She would not come down till dinner was just over, and appeared on these occasions in a long grey sort of dressing-gown and a négligé little lace cap; she used to dine off almonds and raisins and cups of coffee, to Lady Sarah's secret indignation. 'Oh, Sarah, you will not turn me away?' Mrs. Palmer would say, leaning back in languid comfort. Lady Sarah was very sorry, but somewhat sceptical. She would meet Pauline carrying French novels to the library after scenes which had nearly unnerved them all.


CHAPTER XXIII.

THE TERRACE AT ALL SAINTS' COLLEGE.

Die Rose, die Lilie, die Taube, die Sonne,
Die liebt ich einst alle in Liebeswonne.

—Heine.

Somewhere in the fairyland of Dorothea's imagination rises a visionary city, with towers and gables straggling against the sky. The streets go up hill and down hill, leading by cloisters and gateways and by walls, behind which gardens are lying like lakes of green among the stones and the ivy. A thrush is singing, and the shrill echoes of some boyish melancholy voices come from a chapel hard by. It is a chapel with a pile of fantastic columns standing in the quiet corner of a lane. All round the side door are niches and winding galleries, branches wreathing, placed there by faithful hands, crisp saints beatified in stony glory. Are these, one is tempted to ask, as one looks at the generous old piles, the stones that cry out now-a-days when men are silent? They have, for the last century or two, uttered warnings and praises to many a generation passing by: speaking to some of a bygone faith, to others of a living one. They still tell of past love and hope, and of past and present charity.

But in these times charity is a destroying angel; even the divine attributes seem to have changed, and Faith, Hope, and Charity have gone each their separate way.

To Dolly Vanborough, who had thought happiness was over for ever, it was the first great song of her youth that these old stones sang to her on her eighteenth birthday. She hears it still, though her youth is past. It is the song of the wonder of life, of the divine in the human. As we go on its echoes reach us repeated again and again, reverberating from point to point; who that has heard them once will ever forget them? To some they come with happiness and the delight of new undreamt-of sympathy, to others with sorrow and the realisation of love.... Its strains came with prayer and long fasting to the saints of old. This song of Pentecost, I know no better name for it, echoes on from generation to generation from one heart to another. Sometimes by chance one has looked into a stranger's face and seen its light reflected. Frank Raban saw its light in Dolly's face that day as she came out of the chapel to where her brother had left her. Just for an instant it was there while the psalm still sung in her heart. And yet the light in Dolly's face dimmed a little when she saw, not the person she had expected to see, but Mr. Raban waiting there.

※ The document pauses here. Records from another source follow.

(** X12: in every session reached from start-up, no action segment shares
    its id with a narrative segment: ids built from [Date.now()] can only
    collide among segments of the same kind. *)
Theorem user_and_narrative_ids_distinct w now es s1 s2 :
  let log := storyLog (app (run (started_session w now) es)) in
  In s1 log -> In s2 log -> is_user s1 = true -> is_user s2 = false ->
  seg_id s1 <> seg_id s2.
Proof.
  intros log H1 H2 U1 U2.
  assert (Hs := ids_shaped w now es).
  assert (S1 := proj1 (Forall_forall _ _) Hs s1 H1).
  assert (S2 := proj1 (Forall_forall _ _) Hs s2 H2).
  unfold id_shape in S1, S2. rewrite U1 in S1. rewrite U2 in S2.
  destruct S1 as [t ->].
  destruct S2 as [->|[t' ->]].
  - exact (proj1 (user_id_not_narrative_id t t)).
  - exact (proj2 (user_id_not_narrative_id t t')).
Qed.

Lemma user_and_narrative_ids_distinct_witness :
  let log := storyLog (app sample_session) in
  In (nth 1 log (initial_segment 0)) log /\ In (nth 2 log (initial_segment 0)) log /\
  seg_id (nth 1 log (initial_segment 0)) <> seg_id (nth 2 log (initial_segment 0)).
Proof.
  intros log. split; [simpl; tauto|]. split; [simpl; tauto|].
  apply (user_and_narrative_ids_distinct NoAiStudio 0
           [EvSubmit "Search the room" 10 10; EvStoryDone fallback_story 20 20]);
    simpl; tauto.
Defined.

(** *** The sidebar *)

(** X13: in every session reached from start-up, the sidebar shows the
    stored quest, never its "Explore the world..." fallback for an empty
    quest. *)
Theorem sidebar_shows_quest w now es :
  let gs := gameState (app (run (started_session w now) es)) in
  sidebar_quest gs = currentQuest gs.
Proof.
  intros gs. destruct (reachable_inv w now es) as [_ Hq].
  unfold sidebar_quest. fold gs in Hq.
  apply String.eqb_neq in Hq. rewrite Hq. reflexivity.
Qed.

(** *** Image extraction *)

(** The parts of one candidate: [content?.parts || []]. *)
Definition candidate_parts (c : Candidate) : list Part :=
  match content c with
  | Some ct => match parts ct with Some ps => ps | None => [] end
  | None => []
  end.

(** All parts of a response, over all its candidates. *)
Definition response_parts (r : ImageResponse) : list Part :=
  match candidates r with
  | Some cs => concat (map candidate_parts cs)
  | None => []
  end.

Definition candidate_count (r : ImageResponse) : nat :=
  match candidates r with Some cs => length cs | None => 0 end.

Lemma first_candidate_parts_single r :
  candidate_count r <= 1 -> first_candidate_parts r = response_parts r.
Proof.
  unfold candidate_count, first_candidate_parts, response_parts.
  destruct (candidates r) as [[|c [|c' cs]]|]; simpl; intros H;
    try reflexivity; try lia.
  rewrite app_nil_r. reflexivity.
Qed.

(** X14: for a response with at most one candidate (the request sets no
    candidate count), [generateSceneImage] gives null exactly when no part
    of the response has inline data, and otherwise the data URI built from
    the media type and payload of the first such part; a rejected request
    gives null. *)
Theorem scene_image_single_candidate prompt size r :
  candidate_count r <= 1 ->
  generateSceneImage prompt size ImageRejected = None /\
  (generateSceneImage prompt size (ImageResolved r) = None <->
   Forall (fun p => inlineData p = None) (response_parts r)) /\
  (forall pre p ps d,
     response_parts r = pre ++ p :: ps ->
     Forall (fun p => inlineData p = None) pre ->
     inlineData p = Some d ->
     generateSceneImage prompt size (ImageResolved r) =
       Some ("data:" ++ mimeType d ++ ";base64," ++ data d)%string).
Proof.
  intros Hc. simpl. rewrite first_candidate_parts_single by exact Hc.
  split; [reflexivity|]. split.
  - induction (response_parts r) as [|p ps IH]; simpl.
    + split; constructor.
    + destruct (inlineData p) eqn:E.
      * split; [discriminate|]. intros H. inversion H; congruence.
      * rewrite IH. split; [intros H; constructor; assumption|].
        intros H; inversion H; assumption.
  - intros pre p ps d Hr Hpre Hp. rewrite Hr. clear Hr.
    induction Hpre as [|q pre Hq _ IH]; simpl.
    + rewrite Hp. reflexivity.
    + rewrite Hq. exact IH.
Qed.
(** * Hello World GitHub Action: a shallow embedding of [src/index.js]

    The action reads four inputs, formats a greeting, optionally stamps it
    with the current time, optionally fetches repository statistics through
    the GitHub API, and reports outputs, log lines and a summary to its host.

    The embedding keeps the shape of the JavaScript source:
    - JavaScript values that flow through the program are a small inductive
      type with the language's coercions written out;
    - [try]/[catch], [throw] and rejected promises are a result type;
    - every call into [@actions/core] and [@octokit/rest] is a call on an
      explicit host, and the calls a run makes are recorded, in order, in a
      trace that is threaded through the program. *)

From Stdlib Require Import String Ascii List ZArith Bool Lia DecimalString.
Import ListNotations.
Open Scope string_scope.

(** ** JavaScript values *)

(** The values the program handles: the primitives, and plain objects given
    by their own data properties (the parsed JSON of an API response).
    [VNum n] is a number whose value is the integer [n]: the counts and sizes
    of the GitHub API.  Functions, arrays and symbols never reach the code
    modelled here. *)
#[warnings="-register-all"]
Inductive value : Type :=
| VUndefined
| VNull
| VBool (b : bool)
| VNum (n : Z)
| VStr (s : string)
| VObj (props : list (string * value)).

(** What the engine raises by itself on the paths the program can take. *)
Inductive type_error : Type :=
| CannotReadProperty (base : value) (key : string)
    (* [base.key] where [base] is [null] or [undefined] *)
| NotAFunction (key : string)
    (* [base.key()] where the own property [key] is not callable *)
| CannotConvertToPrimitive.
    (* string coercion of an object without a usable [toString] *)

(** Thrown values and rejection reasons are [Error] instances: those created
    by the host libraries ([new Error(message)], Octokit's request errors) and
    the [TypeError]s of the engine.  The text of an engine error is chosen by
    the engine and is a field of the host below. *)
Inductive exn : Type :=
| Error (message : string)
| TypeError (k : type_error).

Inductive result (A : Type) : Type :=
| Ok (a : A)
| Throw (e : exn).
Arguments Ok {A} a.
Arguments Throw {A} e.

Definition rbind {A B : Type} (r : result A) (k : A -> result B) : result B :=
  match r with
  | Ok a => k a
  | Throw e => Throw e
  end.

Notation "'let?' x ':=' r 'in' k" := (rbind r (fun x => k))
  (at level 10, x name, r at level 100, k at level 200).

(** Own-property lookup. *)
Fixpoint own (key : string) (props : list (string * value)) : option value :=
  match props with
  | [] => None
  | (k, v) :: rest => if String.eqb k key then Some v else own key rest
  end.

(** [object.key] for the data properties the program reads ([full_name],
    [stargazers_count], ...), none of which lives on a prototype: a missing
    property reads as [undefined]. *)
Definition own_or_undefined (key : string) (props : list (string * value)) : value :=
  match own key props with Some v => v | None => VUndefined end.

(** ToBoolean. *)
Definition truthy (v : value) : bool :=
  match v with
  | VUndefined | VNull => false
  | VBool b => b
  | VNum n => negb (Z.eqb n 0)
  | VStr s => negb (String.eqb s "")
  | VObj _ => true
  end.

(** [a || b] on values. *)
Definition js_or (a b : value) : value := if truthy a then a else b.

(** ToBoolean of a string; [s || d] on strings. *)
Definition nonempty (s : string) : bool := negb (String.eqb s "").
Definition str_or (s d : string) : string := if nonempty s then s else d.

Definition number_to_string (n : Z) : string :=
  NilZero.string_of_int (Z.to_int n).

Definition bool_to_string (b : bool) : string := if b then "true" else "false".

Definition has_own (key : string) (props : list (string * value)) : bool :=
  match own key props with Some _ => true | None => false end.

(** String coercion inside a template literal, [`${v}`].  A plain object
    goes through [Object.prototype.toString] unless an own data property
    shadows it, in which case no conversion is left and the engine throws. *)
Definition to_str (v : value) : result string :=
  match v with
  | VUndefined => Ok "undefined"
  | VNull => Ok "null"
  | VBool b => Ok (bool_to_string b)
  | VNum n => Ok (number_to_string n)
  | VStr s => Ok s
  | VObj props =>
      if has_own "toString" props then Throw (TypeError CannotConvertToPrimitive)
      else Ok "[object Object]"
  end.

(** The method call [v.toString()]. *)
Definition toString (v : value) : result string :=
  match v with
  | VUndefined | VNull => Throw (TypeError (CannotReadProperty v "toString"))
  | VBool b => Ok (bool_to_string b)
  | VNum n => Ok (number_to_string n)
  | VStr s => Ok s
  | VObj props =>
      if has_own "toString" props then Throw (TypeError (NotAFunction "toString"))
      else Ok "[object Object]"
  end.
(** C9.  [update_sensitivity] assigns the sensitivity and nothing else, and
    writes nothing to the axis; and a run of pointer events from the updated
    object ends in the object the same run reaches without the update, but
    for the sensitivity, with the same effects: the accumulated degrees and
    every axis value are those of the run without the update, whatever the
    sensitivity is. *)
Theorem sensitivity_is_inert (s : SteeringLogicMain.SteeringLogic T) (v : T) :
  let s' := fst (SteeringLogicMain.update_sensitivity s v) in
  (SteeringLogicMain.sensitivity s' = v /\
   SteeringLogicMain.app_callback s' = SteeringLogicMain.app_callback s /\
   SteeringLogicMain.max_degrees s' = SteeringLogicMain.max_degrees s /\
   SteeringLogicMain.direction_change_threshold s'
   = SteeringLogicMain.direction_change_threshold s /\
   SteeringLogicMain.mouse_center_threshold s'
   = SteeringLogicMain.mouse_center_threshold s /\
   SteeringLogicMain.current_raw_angle s'
   = SteeringLogicMain.current_raw_angle s /\
   SteeringLogicMain.previous_smoothed_angle s'
   = SteeringLogicMain.previous_smoothed_angle s /\
   SteeringLogicMain.total_accumulated_degrees s'
   = SteeringLogicMain.total_accumulated_degrees s /\
   SteeringLogicMain.rotation_direction s'
   = SteeringLogicMain.rotation_direction s /\
   SteeringLogicMain.current_offset s' = SteeringLogicMain.current_offset s /\
   SteeringLogicMain.angular_velocity s'
   = SteeringLogicMain.angular_velocity s /\
   SteeringLogicMain.previous_angular_velocity s'
   = SteeringLogicMain.previous_angular_velocity s /\
   SteeringLogicMain.angular_acceleration s'
   = SteeringLogicMain.angular_acceleration s /\
   SteeringLogicMain.screen_center_x s' = SteeringLogicMain.screen_center_x s /\
   SteeringLogicMain.screen_center_y s' = SteeringLogicMain.screen_center_y s /\
   SteeringLogicMain.angle_history s' = SteeringLogicMain.angle_history s /\
   SteeringLogicMain.vjoy_device s' = SteeringLogicMain.vjoy_device s /\
   SteeringLogicMain.mouse_listener s' = SteeringLogicMain.mouse_listener s /\
   SteeringLogicMain.is_steering s' = SteeringLogicMain.is_steering s) /\
  sink_writes (snd (SteeringLogicMain.update_sensitivity s v)) = [] /\
  (forall evs,
     let moves := map (fun p => SteeringLogicMain.OnMove (fst p) (snd p)) evs in
     let r := SteeringLogicMain.run atan2_degrees math_sqrt s moves in
     let r' := SteeringLogicMain.run atan2_degrees math_sqrt s' moves in
     fst r' = fst (SteeringLogicMain.update_sensitivity (fst r) v) /\
     snd r' = snd r /\
     SteeringLogicMain.total_accumulated_degrees (fst r')
     = SteeringLogicMain.total_accumulated_degrees (fst r)).
Proof.
  intros s'. split; [|split].
  - exact (MainFacts.update_sensitivity_frame s v).
  - unfold SteeringLogicMain.update_sensitivity, SteeringLogicMain.callback.
    cbn [snd]. destruct (SteeringLogicMain.app_callback s); reflexivity.
  - intros evs moves r r'. subst r r' s' moves.
    rewrite (MainFacts.moves_sensitivity atan2_degrees math_sqrt evs s v).
    repeat split; reflexivity.
Qed.

End LifecycleClaims.

(* Stopping the sessions that hold 1071 degrees. *)
Lemma stop_forces_center_witness :
  (SteeringLogicMain.reachable octant_atan2 floor_sqrt main_near_lock /\
   SteeringLogicMain.is_steering main_near_lock = true /\
   SteeringLogicMain.total_accumulated_degrees main_near_lock == 1071 /\
   sink_writes (snd (SteeringLogicMain.stop_steering main_near_lock))
   = [16383%Z]) /\
  (CoreLogic.reachable octant_atan2 floor_sqrt core_near_lock /\
   CoreLogic.is_steering core_near_lock = true /\
   sink_writes (snd (CoreLogic.stop core_near_lock)) = [16383%Z]) /\
  (SteeringLogicMain.is_steering
     (fst (SteeringLogicMain.stop_steering main_near_lock)) = false /\
   sink_writes
     (snd (SteeringLogicMain.stop_steering
             (fst (SteeringLogicMain.stop_steering main_near_lock)))) = []).
Proof.
  destruct (stop_forces_center octant_atan2 floor_sqrt)
    as (_ & MainStop & MainIdle & CoreStop & _).
  assert (M1 : SteeringLogicMain.is_steering main_near_lock = true)
    by (vm_compute; reflexivity).
  assert (C1 : CoreLogic.is_steering core_near_lock = true)
    by (vm_compute; reflexivity).
  destruct (MainStop main_near_lock main_near_lock_reachable M1)
    as (M2 & M3 & _).
  destruct (CoreStop core_near_lock core_near_lock_reachable C1)
    as (_ & C3 & _).
  split; [|split].
  - split; [exact main_near_lock_reachable|]. split; [exact M1|].
    split; [vm_compute; reflexivity | exact M3].
  - split; [exact core_near_lock_reachable|]. split; [exact C1 | exact C3].
  - split; [exact M2|]. exact (proj2 (MainIdle _ M2)).
Defined.

(* A fresh object whose device could not be acquired, and one whose device
   is there but whose screen center was never set. *)
Lemma start_reports_precondition_error_witness :
  let no_sink := fst (SteeringLogicMain.init (T:=Q) true false) in
  let no_pivot := fst (CoreLogic.init (T:=Q) false true) in
  (SteeringLogicMain.vjoy_device no_sink = false /\
   SteeringLogicMain.start_steering octant_atan2 no_sink (Some (480, 480)%Z)
   = (no_sink, [Notify Error VjoyNotAvailable])) /\
  (CoreLogic.screen_center_x no_pivot = None /\
   CoreLogic.start octant_atan2 no_pivot None
   = (no_pivot, [Notify Error ScreenCenterNotSet])).
Proof.
  intros no_sink no_pivot.
  destruct (start_reports_precondition_error octant_atan2 floor_sqrt)
    as (MainStart & CoreStart).
  assert (V : SteeringLogicMain.vjoy_device no_sink = false) by reflexivity.
  assert (P : CoreLogic.screen_center_x no_pivot = None) by reflexivity.
  destruct (MainStart no_sink (Some (480, 480)%Z)
              (SteeringLogicMain.reach_init octant_atan2 floor_sqrt true false)
              (or_introl V)) as (S1 & _ & _ & _ & _ & E1).
  destruct (CoreStart no_pivot None
              (CoreLogic.reach_init octant_atan2 floor_sqrt false true)
              (or_intror (or_introl P))) as (S2 & _ & E2).
  split.
  - split; [exact V|].
    rewrite (surjective_pairing
               (SteeringLogicMain.start_steering octant_atan2 no_sink
                  (Some (480, 480)%Z))).
    rewrite S1, (E1 eq_refl). reflexivity.
  - split; [exact P|].
    rewrite (surjective_pairing (CoreLogic.start octant_atan2 no_pivot None)).
    rewrite S2, E2. reflexivity.
Defined.

(* Recentring the sessions that hold 1071 degrees, the pointer at 0 degrees. *)
Lemma recenter_is_idempotent_witness :
  let m := Some (compass 0 20) in
  let r := SteeringLogicMain.reset_steering_view octant_atan2
             main_near_lock m in
  let q := CoreLogic.recenter_view octant_atan2 core_near_lock m in
  (SteeringLogicMain.reachable octant_atan2 floor_sqrt main_near_lock /\
   SteeringLogicMain.total_accumulated_degrees main_near_lock == 1071 /\
   SteeringLogicMain.total_accumulated_degrees (fst r) = 0 /\
   SteeringLogicMain.reset_steering_view octant_atan2 (fst r) m = r) /\
  (CoreLogic.reachable octant_atan2 floor_sqrt core_near_lock /\
   CoreLogic.total_accumulated_degrees (fst q) = 0 /\
   CoreLogic.recenter_view octant_atan2 (fst q) m = q).
Proof.
  intros m r q.
  destruct (recenter_is_idempotent octant_atan2 floor_sqrt)
    as (MainR & CoreR).
  destruct (MainR main_near_lock m main_near_lock_reachable)
    as (A & _ & _ & _ & _ & B).
  destruct (CoreR core_near_lock m core_near_lock_reachable)
    as (A' & _ & _ & _ & _ & B').
  split.
  - split; [exact main_near_lock_reachable|].
    split; [vm_compute; reflexivity|]. split; [exact A | exact B].
  - split; [exact core_near_lock_reachable|]. split; [exact A' | exact B'].
Defined.

Section ExactClaims.
Local Open Scope Q_scope.

(* An object of the standalone variant on doubles, given field by field:
   steering, the device acquired, and 0x1.0e021c0438086p-5 accumulated
   degrees, a double just below 1080 / 32767. *)
Definition core_drifting64 : CoreLogic.SteeringLogic float :=
  CoreLogic.assign (fst (CoreLogic.init true true))
    (float_of_Z 0) (float_of_Z 0) (0x1.0e021c0438086p-5)%float DirNone
    (float_of_Z 0) (float_of_Z 0) (float_of_Z 0) (float_of_Z 0)
    (Some 960%Z) (Some 540%Z)
    {| items := repeat (float_of_Z 0) 5; maxlen := 5 |} true true.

'I came in Henley's place,' said he, hastily, guessing her thought. 'He was sent for by the Vice-Chancellor, and begged me to come and tell you this. He will join us directly.'

Mr. Raban had been waiting in the sunshiny street while Dolly deliberately advanced down the worn steps of the chapel, crossed the flagged court, and came out of the narrow iron wicket of which the barred shadow fell upon her white fête-day dress. Miss Vanborough's face was shaded by a broad hat with curling blue feathers; she wore a pink rose in her girdle; it was no saintly costume; she was but a common-place mortal maiden in sprigged muslin, and saints wear, as we all know, red and blue, and green stained glass and damask and goatskins; and yet Frank Raban thought there was something saint-like in her bright face, which, for an instant, seemed reflecting all her heart.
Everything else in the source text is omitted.